[Start of Attachment]

(** A driver's calls on [store123]: two evaluations, one of them refused,
    a change of reference, a refused change and a differentiation. *)
Definition calls123 : list (Op Z) :=
  [Evaluate (Calc [] [4; 6; 8]%Z); Evaluate (Calc [] [4; 6]%Z);
   SetReference [7; 7; 7]%Z; SetReference [7]%Z;
   Evaluate (CalcDiff [] [4; 6; 8]%Z); Evaluate (CalcState [])].

(** ** Facts on vectors and matrices *)

Section EigenFacts.
Context {Scalar : Type} `{ScalarOps Scalar}.
Implicit Types (A B : Eigen.MatrixXs Scalar) (v w : Eigen.VectorXs Scalar).

Lemma length_Zero n : length (Eigen.Zero n : Eigen.VectorXs Scalar) = n.
Proof. apply length_replicate. Qed.

Lemma length_setZero v : length (Eigen.setZero v) = length v.
Proof. apply length_replicate. Qed.

Lemma setZero_sized v n : length v = n -> Eigen.setZero v = Eigen.Zero n.
Proof. intros <-. reflexivity. Qed.

Lemma length_minus v w :
  length v = length w -> length (Eigen.minus v w) = length v.
Proof. intros E. unfold Eigen.minus. rewrite length_zip_with. lia. Qed.

Lemma lookup_minus v w i a b :
  v !! i = Some a -> w !! i = Some b ->
  Eigen.minus v w !! i = Some (s_sub a b).
Proof.
  intros Ha Hb. unfold Eigen.minus.
  rewrite lookup_zip_with, Ha, Hb. reflexivity.
Qed.
(** * Test-coverage tooling of ainative-website: a shallow embedding

    Two scripts are embedded:
    - [scripts/analyze-test-coverage.py]  (module [Coverage]): the classifier
      ([get_complexity], [get_priority]), the directory scan
      ([analyze_directory]), the ranking of the gap list and the coverage
      percentages of [generate_report];
    - [scripts/generate-test-template.py] (module [Template]): the content
      inspection ([analyze_component]), the skeleton text
      ([generate_test_template]), and the batch driver ([create_test_file],
      [main]).

    Python values are modelled as follows.  [str] is [string] (text is taken
    to be ASCII: on ASCII text [str.lower], [\w] and [\s] are the functions
    below); [int] is [Z]; a [dict] with string keys is a [gmap string _];
    a [pathlib] path is a record of an anchor flag and its parts; the file
    system is a finite map from paths to nodes; exceptions are explicit
    ([option] in the read-only scan, a result type in the synthesizer, which
    also threads the file system and standard output). *)

From stdpp Require Import gmap strings list fin_maps pretty sorting.
From Stdlib Require Import Ascii ZArith QArith Lia.

Open Scope string_scope.
Open Scope Z_scope.

(** ** Python string primitives *)

Module Py.

Definition LF : ascii := Ascii.ascii_of_nat 10.
Definition DQUOTE : ascii := Ascii.ascii_of_nat 34.

(** [needle in s] *)
Fixpoint str_in (needle s : string) : bool :=
  String.prefix needle s ||
  match s with
  | EmptyString => false
  | String _ s' => str_in needle s'
  end.

(** [c.lower()] on one ASCII character *)
Definition lower_ascii (c : ascii) : ascii :=
  let n := Ascii.nat_of_ascii c in
  if (65 <=? n)%nat && (n <=? 90)%nat then Ascii.ascii_of_nat (n + 32) else c.

(** [s.lower()] *)
Fixpoint lower (s : string) : string :=
  match s with
  | EmptyString => EmptyString
  | String c s' => String (lower_ascii c) (lower s')
  end.

(** [sep.join(l)] *)
Fixpoint join (sep : string) (l : list string) : string :=
  match l with
  | [] => ""
  | [x] => x
  | x :: l' => x +:+ sep +:+ join sep l'
  end.

(** [s[n:]] *)
Fixpoint drop_str (n : nat) (s : string) : string :=
  match n, s with
  | O, _ => s
  | S n', String _ s' => drop_str n' s'
  | S _, EmptyString => EmptyString
  end.

(** [str(x)]: a path and a string both answer it. *)
Class Str (A : Type) := str : A → string.
#[export] Instance str_string : Str string := λ s, s.

(** [any(test(p) for p in l)], also the shape of
    [for p in l: if test(p): return ...]. *)
Definition any {A} (test : A → bool) (l : list A) : bool := existsb test l.

End Py.

(** ** pathlib (pure POSIX paths) and the file system *)

Module Pathlib.
Import Py.

Record path := Path { anchored : bool; parts : list string }.

#[export] Instance path_eq_dec : EqDecision path.
Proof. solve_decision. Defined.

#[export] Instance path_countable : Countable path.
Proof.
  refine (inj_countable' (λ p, (anchored p, parts p))
                         (λ x, Path x.1 x.2) _).
  by intros [??].
Defined.

(** [str(p)] *)
Definition path_str (p : path) : string :=
  match anchored p, parts p with
  | true, ps => "/" +:+ join "/" ps
  | false, [] => "."
  | false, ps => join "/" ps
  end.
#[export] Instance str_path : Str path := path_str.

(** Splitting a string at ["/"]: the segments of [Path(s)]. *)
Fixpoint split_slash (cur : string) (s : string) : list string :=
  match s with
  | EmptyString => [cur]
  | String c s' =>
      if Ascii.eqb c "/"%char then cur :: split_slash "" s'
      else split_slash (cur +:+ String c "") s'
  end.

(** [Path(s)]: empty and ["."] segments are dropped. *)
Definition of_string (s : string) : path :=
  Path (String.prefix "/" s)
       (filter (λ seg, seg ≠ "" ∧ seg ≠ ".") (split_slash "" s)).

(** [p / q] for a path [q] *)
Definition joinpath (p q : path) : path :=
  if anchored q then q else Path (anchored p) (parts p ++ parts q)%list.

(** [p / s] for a string [s] *)
Definition div (p : path) (s : string) : path := joinpath p (of_string s).

(** [p.parent] *)
Definition parent (p : path) : path :=
  Path (anchored p) (removelast (parts p)).

(** [p.name] *)
Definition name (p : path) : string := List.last (parts p) "".

(** The name cut at its last dot: [(name[:i], name[i:])] for
    [i = name.rfind('.')], or [None] when it has no dot. *)
Fixpoint split_last_dot (s : string) : option (string * string) :=
  match s with
  | EmptyString => None
  | String c s' =>
      match split_last_dot s' with
      | Some (a, b) => Some (String c a, b)
      | None => if Ascii.eqb c "."%char then Some ("", String c s') else None
      end
  end.

(** [p.suffix]: [name[i:]] if [0 < i < len(name) - 1], else [''] *)
Definition suffix (p : path) : string :=
  match split_last_dot (name p) with
  | Some (a, b) =>
      if negb (String.eqb a "") && (1 <? String.length b)%nat then b else ""
  | None => ""
  end.

(** [p.stem]: [name[:i]] if [0 < i < len(name) - 1], else [name] *)
Definition stem (p : path) : string :=
  match split_last_dot (name p) with
  | Some (a, b) =>
      if negb (String.eqb a "") && (1 <? String.length b)%nat then a
      else name p
  | None => name p
  end.

(** [p.relative_to(base)]; [None] is [ValueError]. *)
Fixpoint strip_parts (base ps : list string) : option (list string) :=
  match base, ps with
  | [], _ => Some ps
  | b :: base', x :: ps' =>
      if String.eqb b x then strip_parts base' ps' else None
  | _ :: _, [] => None
  end.

Definition relative_to (p base : path) : option path :=
  if Bool.eqb (anchored p) (anchored base) then
    Path false <$> strip_parts (parts base) (parts p)
  else None.

(** A node of the file system.  A file that cannot be opened or decoded
    has [readable = false]. *)
Inductive node :=
  | Dir
  | File (content : string) (readable : bool).

Abbreviation filesystem := (gmap path node).

(** [p.exists()] *)
Definition exists_ (fs : filesystem) (p : path) : bool :=
  bool_decide (is_Some (fs !! p)).

(** [open(p, 'r', encoding='utf-8').read()]; [None] is any [OSError] or
    [UnicodeDecodeError]. *)
Definition read_text (fs : filesystem) (p : path) : option string :=
  match fs !! p with
  | Some (File c true) => Some c
  | _ => None
  end.

(** [q] lies strictly below [d]. *)
Definition below (d q : path) : bool :=
  Bool.eqb (anchored d) (anchored q) &&
  match strip_parts (parts d) (parts q) with
  | Some (_ :: _) => true
  | _ => false
  end.

(** [s.endswith(e)] *)
Definition endswith (s e : string) : bool :=
  (String.length e <=? String.length s)%nat &&
  String.eqb (drop_str (String.length s - String.length e) s) e.

(** [d.rglob('*' + ext)]: every node below [d] whose name ends with [ext],
    in the order in which the file system lists them. *)
Definition rglob_ext (fs : filesystem) (d : path) (ext : string) : list path :=
  filter (λ q, below d q = true ∧ endswith (name q) ext = true)
         (map fst (map_to_list fs)).

End Pathlib.

(** ** scripts/analyze-test-coverage.py *)

Module Coverage.
Import Py Pathlib.

Definition BASEDIR : path :=
  of_string "/Users/aideveloper/ainative-website-nextjs-staging".

(** [f.readlines()] in text mode: a line ends at LF, CR LF or CR, and a
    last line without terminator counts when it is not empty. *)
Definition CR : ascii := Ascii.ascii_of_nat 13.

Fixpoint readlines (cur s : string) : list string :=
  match s with
  | EmptyString => if String.eqb cur "" then [] else [cur]
  | String c s' =>
      if Ascii.eqb c LF then (cur +:+ String LF "") :: readlines "" s'
      else if Ascii.eqb c CR then
        match s' with
        | String c2 s'' =>
            if Ascii.eqb c2 LF then (cur +:+ String LF "") :: readlines "" s''
            else (cur +:+ String LF "") :: readlines "" s'
        | EmptyString => [cur +:+ String LF ""]
        end
      else readlines (cur +:+ String c "") s'
  end.

(** [count_lines]: any exception gives 0. *)
Definition count_lines (fs : filesystem) (file_path : path) : Z :=
  match read_text fs file_path with
  | Some content => Z.of_nat (length (readlines "" content))
  | None => 0
  end.

Definition get_complexity (lines : Z) : string :=
  if lines >? 300 then "High"
  else if lines >? 150 then "Medium"
  else "Low".

Definition high_patterns : list string :=
  [ "Client"; "Page"; "Form"; "Modal"; "Dialog";
    "Auth"; "Payment"; "Checkout"; "Dashboard";
    "Service"; "Provider"; "Hook" ].

Definition medium_patterns : list string :=
  [ "Settings"; "Profile"; "Management"; "Editor";
    "Table"; "List"; "Panel"; "Section" ].

Definition business_logic_paths : list string :=
  [ "dashboard"; "admin"; "billing"; "auth"; "plan" ].

Definition get_priority {A} `{Str A} (filename : string) (filepath : A)
  : string :=
  let filename_lower := lower filename in
  let filepath_lower := lower (str filepath) in
  if any (λ pattern, str_in (lower pattern) filename_lower) high_patterns
  then "Critical"
  else if any (λ path, str_in path filepath_lower) business_logic_paths
  then "High"
  else if any (λ pattern, str_in (lower pattern) filename_lower)
              medium_patterns
  then "Medium"
  else "Low".

(** One element of [results]: a dict with these five keys. *)
Record entry := Entry {
  e_path : string;
  e_priority : string;
  e_complexity : string;
  e_lines : Z;
  e_category : string
}.

(** The path tested by [analyze_directory] for the paired test file. *)
Definition test_file_of (file_path : path) (ext : string) : path :=
  div (div (parent file_path) "__tests__")
      (stem file_path +:+ ".test" +:+ ext).

Definition skipped (file_path : path) : bool :=
  str_in "__tests__" (str file_path) ||
  str_in "node_modules" (str file_path) ||
  str_in ".next" (str file_path).

(** The body of the inner loop; [None] is the [ValueError] of
    [relative_to]. *)
Definition visit (fs : filesystem) (category ext : string)
    (results : list entry) (file_path : path) : option (list entry) :=
  if skipped file_path then Some results
  else
    let test_file := test_file_of file_path ext in
    if negb (exists_ fs test_file) then
      let lines := count_lines fs file_path in
      let complexity := get_complexity lines in
      let priority := get_priority (stem file_path) file_path in
      relative_path ← relative_to file_path BASEDIR;
      Some (results ++ [ Entry (str relative_path) priority complexity
                               lines category ])%list
    else Some results.

(** A [for] loop whose body may raise. *)
Fixpoint for_each {A S} (body : S → A → option S) (l : list A) (s : S)
  : option S :=
  match l with
  | [] => Some s
  | x :: l' => s' ← body s x; for_each body l' s'
  end.

Definition analyze_directory (fs : filesystem) (directory : path)
    (category : string) : option (list entry) :=
  for_each
    (λ results ext,
       for_each (visit fs category ext) (rglob_ext fs directory ext) results)
    [".tsx"; ".ts"] [].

[End of Attachment]

# [WHAT THE TASK REQUIRES]
What lines in the entries above hold "negb"? Copy every one.

# [ANSWER BELOW]
      if negb (String.eqb a "") && (1 <? String.length b)%nat then b else ""
      if negb (String.eqb a "") && (1 <? String.length b)%nat then a
    if negb (exists_ fs test_file) then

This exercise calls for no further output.